(* ===== verification/DnsCache.v ===== *)
(** * internal/dns: the bounded, sharded, single-flight DNS cache

    types.go, cache.go, metrics.go and resolver.go.  Every critical section of
    the cache is one function on the cache state: [takeEntry] and [insert] under a
    shard lock, [startFlight] and the end of [runFlight] under the flight lock.
    The goroutines that run resolver calls are explicit, and [step] interleaves
    the critical sections of any number of callers and flights.

    A flight is a heap object shared by its callers, so flights live in a store
    and are named by identifiers.  A loop over a Go map runs in an unspecified
    order, given here as a list of the keys. *)
From S2P Require Import Prelude Netip.

(** ** types.go *)
Definition RCodeSuccess : Z := 0.
Definition RCodeNXDOMAIN : Z := 1.
Definition RCodeNODATA : Z := 2.
Definition RCodeTransient : Z := 3.

Definition rcode_String (r : Z) : string :=
  if (r =? RCodeSuccess)%Z then "positive"
  else if (r =? RCodeNXDOMAIN)%Z then "nxdomain"
  else if (r =? RCodeNODATA)%Z then "nodata"
  else if (r =? RCodeTransient)%Z then "transient"
  else "unknown".

Definition FamilyAny : Z := 0.
Definition FamilyIPv4 : Z := 1.
Definition FamilyIPv6 : Z := 2.

(** Slices are values here, so [clone] is the identity and is not written. *)
Record Result := { Addrs : list Addr; ExpiresAt : Z; rcode : Z }.
Definition result_zero : Result := {| Addrs := []; ExpiresAt := 0; rcode := RCodeSuccess |}.

Record Query := { Host : string; q_Family : Z; Egress : string; q_Resolver : string; Generation : Z }.

Record key := { host : string; family : Z; egress : string; resolver : string; generation : Z }.
#[export] Instance key_eq_dec : EqDecision key.
Proof. solve_decision. Defined.
#[export] Instance key_countable : Countable key.
Proof.
  apply (inj_countable' (λ k, (host k, family k, egress k, resolver k, generation k))
    (λ '(h, f, e, r, g), {| host := h; family := f; egress := e; resolver := r; generation := g |})).
  by intros [].
Defined.

(** Why a resolution failed; the resolver's own error, or one of the cache's. *)
Inductive cause (E : Type) := ResolverErr (e : E) | ResolverPanicked | InvalidResponseClass.
Arguments ResolverErr {E} e.
Arguments ResolverPanicked {E}.
Arguments InvalidResponseClass {E}.

Inductive cache_error (E : Type) :=
| NilResolver | InvalidHostname | InvalidFamily (f : Z) | ErrPendingLimit
| ResolveError (c : cause E) | CtxDone.
Arguments NilResolver {E}.
Arguments InvalidHostname {E}.
Arguments InvalidFamily {E} f.
Arguments ErrPendingLimit {E}.
Arguments ResolveError {E} c.
Arguments CtxDone {E}.

Definition makeKey `{UnicodeTables} {E} (q : Query) : result (cache_error E) key :=
  let host := to_lower (trim_suffix "." (Host q)) in
  if bool_decide (host = "") || negb (bool_decide (trim_space host = host)) then Err InvalidHostname
  else if (FamilyIPv6 <? q_Family q)%Z then Err (InvalidFamily (q_Family q))
  else Ok {| host := host; family := q_Family q; egress := Egress q;
             resolver := q_Resolver q; generation := Generation q |}.

Definition StaleNever : string := "never".
Definition StaleTransient : string := "transient".

Record Policy := {
  PositiveCapacity : Z; NegativeCapacity : Z; MaxPending : Z;
  MinPositiveTTL : Z; MaxPositiveTTL : Z; NegativeTTL : Z; TransientFailureTTL : Z;
  StaleWindow : Z; Stale_Policy : string; ResolverTimeout : Z }.

Inductive policy_error :=
| BadPositiveCapacity | BadNegativeCapacity | BadMaxPending | BadMinPositiveTTL
| BadMaxPositiveTTL | BadNegativeTTL | BadTransientTTL | BadStaleWindow
| BadStalePolicy (p : string) | BadResolverTimeout.

Definition Validate (p : Policy) : result policy_error unit :=
  if (PositiveCapacity p <=? 0)%Z then Err BadPositiveCapacity
  else if (NegativeCapacity p <=? 0)%Z then Err BadNegativeCapacity
  else if (MaxPending p <=? 0)%Z then Err BadMaxPending
  else if (MinPositiveTTL p <=? 0)%Z then Err BadMinPositiveTTL
  else if (MaxPositiveTTL p <? MinPositiveTTL p)%Z then Err BadMaxPositiveTTL
  else if (NegativeTTL p <=? 0)%Z then Err BadNegativeTTL
  else if (TransientFailureTTL p <=? 0)%Z then Err BadTransientTTL
  else if (StaleWindow p <? 0)%Z then Err BadStaleWindow
  else if negb (bool_decide (Stale_Policy p = StaleNever)) &&
          negb (bool_decide (Stale_Policy p = StaleTransient)) then
    Err (BadStalePolicy (Stale_Policy p))
  else if (ResolverTimeout p <=? 0)%Z then Err BadResolverTimeout
  else Ok tt.

(** ** metrics.go *)
Inductive request_kind :=
| requestHit | requestMiss | requestStale | requestNegative | requestRefresh | requestRejected.
#[export] Instance request_kind_eq_dec : EqDecision request_kind.
Proof. solve_decision. Defined.

Inductive entry_class := classPositive | classNegative.
#[export] Instance entry_class_eq_dec : EqDecision entry_class.
Proof. solve_decision. Defined.

(** An array indexed by the class. *)
Record per_class := { of_positive : Z; of_negative : Z }.
Definition at_class (p : per_class) (c : entry_class) : Z :=
  match c with classPositive => of_positive p | classNegative => of_negative p end.
Definition add_class (p : per_class) (c : entry_class) (n : Z) : per_class :=
  match c with
  | classPositive => {| of_positive := of_positive p + n; of_negative := of_negative p |}
  | classNegative => {| of_positive := of_positive p; of_negative := of_negative p + n |}
  end.

Record resolutionMetric := { count : Z; nanos : Z }.

Record metrics := {
  m_entries : per_class; evictions : per_class; requests : request_kind → Z;
  pending : Z; rejected : Z; resolution : gmap string resolutionMetric }.

Definition metrics_zero : metrics := {|
  m_entries := {| of_positive := 0; of_negative := 0 |};
  evictions := {| of_positive := 0; of_negative := 0 |};
  requests := λ _, 0%Z; pending := 0; rejected := 0; resolution := ∅ |}.

Definition maxEgressLabels : nat := 16.
Definition egressDirect : string := "direct".

Definition add_entries (m : metrics) (c : entry_class) (n : Z) : metrics := {|
  m_entries := add_class (m_entries m) c n; evictions := evictions m; requests := requests m;
  pending := pending m; rejected := rejected m; resolution := resolution m |}.
Definition add_eviction (m : metrics) (c : entry_class) : metrics := {|
  m_entries := m_entries m; evictions := add_class (evictions m) c 1; requests := requests m;
  pending := pending m; rejected := rejected m; resolution := resolution m |}.
Definition add_request (m : metrics) (k : request_kind) : metrics := {|
  m_entries := m_entries m; evictions := evictions m;
  requests := λ k', if decide (k' = k) then wrap64 (requests m k + 1) else requests m k';
  pending := pending m; rejected := rejected m; resolution := resolution m |}.
Definition add_pending (m : metrics) (n : Z) : metrics := {|
  m_entries := m_entries m; evictions := evictions m; requests := requests m;
  pending := pending m + n; rejected := rejected m; resolution := resolution m |}.
Definition add_rejected (m : metrics) : metrics := {|
  m_entries := m_entries m; evictions := evictions m; requests := requests m;
  pending := pending m; rejected := wrap64 (rejected m + 1); resolution := resolution m |}.

Definition recordResolution (m : metrics) (rc : Z) (eg : string) (elapsed : Z) : metrics :=
  let rc := if (RCodeTransient <? rc)%Z then RCodeTransient else rc in
  let eg := if bool_decide (eg = "") then egressDirect else eg in
  let key := rcode_String rc +:+ "|" +:+ eg in
  let key := match resolution m !! key with
             | Some _ => key
             | None => if maxEgressLabels * 4 <=? size (resolution m)
                       then rcode_String rc +:+ "|other" else key
             end in
  let old := default {| count := 0; nanos := 0 |} (resolution m !! key) in
  {| m_entries := m_entries m; evictions := evictions m; requests := requests m;
     pending := pending m; rejected := rejected m;
     resolution := <[key := {| count := wrap64 (count old + 1);
                               nanos := wrap64 (nanos old + (elapsed `max` 0)) |}]>
                     (resolution m) |}.

(** [MetricsSnapshot] and [snapshot]; the counters are read one by one. *)
Record MetricsSnapshot := {
  EntriesPositive : Z; EntriesNegative : Z; EvictionsPositive : Z; EvictionsNegative : Z;
  Requests : gmap string Z; Pending : Z; RejectedPending : Z;
  Resolutions : gmap string resolutionMetric }.

Definition request_names : list (string * request_kind) :=
  [("hit", requestHit); ("miss", requestMiss); ("stale", requestStale);
   ("negative", requestNegative); ("refresh", requestRefresh); ("rejection", requestRejected)].

Definition metrics_snapshot (m : metrics) : MetricsSnapshot := {|
  EntriesPositive := of_positive (m_entries m); EntriesNegative := of_negative (m_entries m);
  EvictionsPositive := of_positive (evictions m); EvictionsNegative := of_negative (evictions m);
  Requests := list_to_map ((λ nk, (nk.1, requests m nk.2)) <$> request_names);
  Pending := pending m; RejectedPending := rejected m; Resolutions := resolution m |}.

(** ** resolver.go

    [lookup] is [LookupNetIP]: the addresses, or an error with whether it is a
    [net.DNSError] that says the name was not found. *)
Definition lookup_network (fam : Z) : string :=
  if (fam =? FamilyIPv4)%Z then "ip4" else if (fam =? FamilyIPv6)%Z then "ip6" else "ip".

Definition NetResolver_Resolve {E} (lookup : string → string → result (E * bool) (list Addr))
    (localTTL now : Z) (q : Query) : result E Result :=
  match lookup (lookup_network (q_Family q)) (Host q) with
  | Err (_, true) => Ok {| Addrs := []; ExpiresAt := 0; rcode := RCodeNXDOMAIN |}
  | Err (e, false) => Err e
  | Ok [] => Ok {| Addrs := []; ExpiresAt := 0; rcode := RCodeNODATA |}
  | Ok addrs => Ok {| Addrs := addrs; ExpiresAt := now + localTTL; rcode := RCodeSuccess |}
  end.

(** ** cache.go: data *)
Section cache.
Context {E : Type}.

Record cacheEntry := {
  result_ : Result; err : option (cache_error E); stale : Result; staleUntil : Z }.
Definition entry_zero : cacheEntry :=
  {| result_ := result_zero; err := None; stale := result_zero; staleUntil := 0 |}.

Definition class (e : cacheEntry) : entry_class :=
  if (rcode (result_ e) =? RCodeSuccess)%Z then classPositive else classNegative.

Record cacheShard := {
  entries : gmap key cacheEntry; counts : per_class; positiveCap : Z; negativeCap : Z }.

Definition capacity (s : cacheShard) (c : entry_class) : Z :=
  match c with classPositive => positiveCap s | classNegative => negativeCap s end.

(** [done] is the channel: closed or not. *)
Record flight := {
  done_ : bool; f_result : Result; f_err : option (cache_error E);
  f_stale : Result; serveStale : bool }.

(** A goroutine that runs [runFlight]: its arguments, and after [insert] the
    result it will publish. *)
Record running := {
  r_key : key; r_stale : Result; r_staleUntil : Z;
  r_inserted : option (Result * option (cache_error E)) }.

Record Cache := {
  policy : Policy; shards : list cacheShard; flights : gmap key nat;
  pendingByEgress : gmap string Z; mets : metrics;
  heap : gmap nat flight; goroutines : gmap nat running }.

Definition defaultShardCount : Z := 16.

Definition distributedCapacity (total shards index : Z) : Z :=
  if (index <? Z.rem total shards)%Z then (Z.quot total shards + 1)%Z else Z.quot total shards.

Definition shard_count (p : Policy) : Z :=
  (defaultShardCount `min` (PositiveCapacity p `min` NegativeCapacity p))%Z.

Definition NewCache (p : Policy) : result policy_error Cache :=
  match Validate p with
  | Err e => Err e
  | Ok _ =>
      let n := shard_count p in
      Ok {| policy := p;
            shards := (λ i, {| entries := ∅; counts := {| of_positive := 0; of_negative := 0 |};
                               positiveCap := distributedCapacity (PositiveCapacity p) n (Z.of_nat i);
                               negativeCap := distributedCapacity (NegativeCapacity p) n (Z.of_nat i) |})
                      <$> seq 0 (Z.to_nat n);
            flights := ∅; pendingByEgress := ∅; mets := metrics_zero;
            heap := ∅; goroutines := ∅ |}
  end.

TASK TO COMPLETE:
In the listing above, find the line with "Definition NewCache (p" and the line with "shards := (λ"; set down exactly those two lines and every line between them, nothing more.

EXERCISE SOLUTION:
Definition NewCache (p : Policy) : result policy_error Cache :=
  match Validate p with
  | Err e => Err e
  | Ok _ =>
      let n := shard_count p in
      Ok {| policy := p;
            shards := (λ i, {| entries := ∅; counts := {| of_positive := 0; of_negative := 0 |};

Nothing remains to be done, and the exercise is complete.